Scientific classification
- Kingdom: Animalia
- Phylum: Arthropoda
- Clade: Pancrustacea
- Class: Insecta
- Order: Lepidoptera
- Family: Nepticulidae
- Genus: Acalyptris
- Species: A. laxibasis
- Binomial name: Acalyptris laxibasis Puplesis & Robinson, 2000

= Acalyptris laxibasis =

- Authority: Puplesis & Robinson, 2000

Species of moth

Acalyptris laxibasis is a species of moth of the family Nepticulidae. Formally described by Rimantas Puplesis and Gaden S. Robinson in 2000, it is endemic to Belize. It is known from the Chiquibul Forest Reserve in the Cayo District. It is a small species, with males having a wingspan of 4.9 mm and a forewing length of 2.0 mm.

== Taxonomy ==
Acalyptris laxibasis was formally described in 2000 by Rimantas Puplesis and Gaden S. Robinson based on an adult male specimen collected from the Chiquibul Forest Reserve in the Cayo District of Belize. It is part of the A. murex species group within the genus.

== Description ==
Acalyptris laxibasis is a small species, with males having a wingspan of 4.9 mm and a forewing length of 2.0 mm.

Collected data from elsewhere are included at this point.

(** * Eye of Retail: the frame pipeline of [yolo.py]

    A shallow embedding of [ObjectDetection] (src/yolo.py): the source opened
    through OpenCV, the frame sampler of [__call__], the conversion of the
    detector's normalised boxes to pixels, the regions handed to the [logic]
    callback and the overlays drawn by [plot_boxes].

    Conventions of the embedding.
    - Python floats that the code computes with (frame rates, normalised
      coordinates, reported width and height) are rationals [Q]: every finite
      float is one, [int()] and [math.floor] are exact on them, and the
      products and quotients are the exact ones (the rounding of the float
      operation itself, NaN and infinities are outside the model).  Where a
      statement depends on the rounding of a product, the rounding is a
      parameter of the definition ([to_pixel_fl]).
    - A frame is an object on a heap, named by its index; [cv2.rectangle] and
      [cv2.putText] update the object in place.  Rasterisation is kept
      symbolic: a buffer is the decoded data plus the ordered list of the
      drawing calls applied to it.
    - Every call that leaves the module (OpenCV, the model, [logic]) is logged
      in a trace, in program order.
    - [settings.VIDEO_INPUT], [settings.CAM_FMS] and the pretrained model are
      not part of the module: they are parameters of the definitions. *)

From Stdlib Require Import ZArith QArith Qround String DecimalString Lia.
From stdpp Require Import base option list.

The forewing is light yellowish-cream to wholly cream in color, finely speckled with brown to grey that is densest near the base and near the costa. More distally, there are two stripes, a blackish-brown postmedian one and a yellowish-cream near the tip of the forewing. The cilia of the forewing are yellowish-cream to cream, while the undersurface is light brownish-cream to cream-colored. The hindwing is greyish-cream, with similarly coloured cilia. The thorax and tegulae are cream-colored, the latter speckled with brown. The head has cream-colored palps and a brownish-orange frontal tuft. The legs are light greyish-cream and the antennae are light brownish-cream.

== Distribution ==
Acalyptris laxibasis is endemic to Belize, where it is known from the Las Cuevas Biological Station in the Chiquibul Forest Reserve in the Cayo District.